**What to do:** Take the line with "flat_map_app, Hpush. simpl." and all lines after it, through the end of the records below, and repeat them exactly.

**Records from a data source:**
(** C1: on an instance whose lock is free and whose buffer holds no text,
    let [write(w1); ...; write(wn)] run with no deferred [_shiplog] in
    between, where [w1..w(n-1)] do not end with a newline and [wn] does.
    Then [_shiplog] runs exactly once, exactly one record is logged, and
    the record followed by one newline is the concatenation
    [w1 + ... + wn]; equivalently the record is that concatenation less its
    last character.  The [n-1] requests handed to [_ba.pushcall] are still
    pending and the buffer is empty again. *)
Theorem writes_until_newline_ship_once
        (self : Ref) (w : World) (ws : list string) (wn : string) :
  _lock (obj w self) = false ->
  join "" (_linebits (obj w self)) = ""%string ->
  Forall (fun s => endswith s newline = false) ws ->
  endswith wn newline = true ->
  let r := exec (writes self (ws ++ [wn])) w in
  let whole := join "" (ws ++ [wn]) in
  outcome r = Done tt /\
  ships (trace r) = 1 /\
  (exists line,
      records (trace r) = [(line, false)] /\
      whole = (line ++ newline)%string /\
      line = slice_to whole (-1)) /\
  echoes (trace r) = map (fun s => (_call (obj w self), s)) (ws ++ [wn]) /\
  pushcalls (trace r) = map (fun _ => deferred_ship self) ws /\
  pending (world r) = pending w ++ map (fun _ => deferred_ship self) ws /\
  _linebits (obj (world r) self) = [].
Proof.
  intros Hl Hj Hws He. cbv zeta.
  unfold writes. rewrite map_app, exec_ops_app.
  pose proof (writes_partial_exec self ws w Hl Hws) as Hp. unfold writes in Hp.
  rewrite (exec_bind_done _ _ w tt) by (now rewrite Hp).
  rewrite Hp. cbn [world trace outcome].
  change (ops_prog (map (OWrite self) [wn])) with (write self wn ;; Ret tt).
  assert (Hlb : _lock (obj (buffered w self ws) self) = false)
    by (now rewrite buffered_lock).
  pose proof (write_newline_exec self wn (buffered w self ws) Hlb He) as Hw.
  rewrite (exec_bind_done _ _ (buffered w self ws) tt)
    by (now rewrite Hw).
  rewrite Hw. cbn [world trace outcome exec app].
  rewrite buffered_bits, buffered_call, drained_bits.
  destruct (partial_trace_quiet (_call (obj w self)) self ws)
    as (Hships & Hrecs & Hpush).
  assert (Hwhole : join "" ((_linebits (obj w self) ++ ws) ++ [wn]) =
                   join "" (ws ++ [wn])).
  { rewrite <- app_assoc, join_app, Hj. reflexivity. }
  rewrite Hwhole.
  destruct (proj1 (endswith_newline_iff wn) He) as [t Ht].
  assert (Hline : join "" (ws ++ [wn]) = ((join "" ws ++ t) ++ newline)%string).
  { rewrite join_snoc, Ht. now rewrite append_assoc. }
  split; [reflexivity |].
  split.
  { unfold ships in *. rewrite flat_map_app, length_app, Hships. reflexivity. }
  split.
  { exists (logged_line (join "" (ws ++ [wn]))).
    unfold records in *. rewrite flat_map_app, Hrecs. simpl.
    split; [reflexivity |].
    rewrite Hline, logged_line_newline. split; [reflexivity |].
    unfold newline. now rewrite slice_to_snoc. }
  split.
  { unfold echoes, partial_trace. rewrite flat_map_app, map_app. simpl.
    f_equal. clear. induction ws as [|s ws IH]; [reflexivity |].
    simpl. now rewrite IH. }
  split.
  { unfold pushcalls in *. rewrite flat_map_app, Hpush. simpl.
    now rewrite app_nil_r. }
  split; [| reflexivity].
  unfold drained. now rewrite pending_set_obj.
Qed.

**Solution to this task:**
  { unfold pushcalls in *. rewrite flat_map_app, Hpush. simpl.
    now rewrite app_nil_r. }
  split; [| reflexivity].
  unfold drained. now rewrite pending_set_obj.
Qed.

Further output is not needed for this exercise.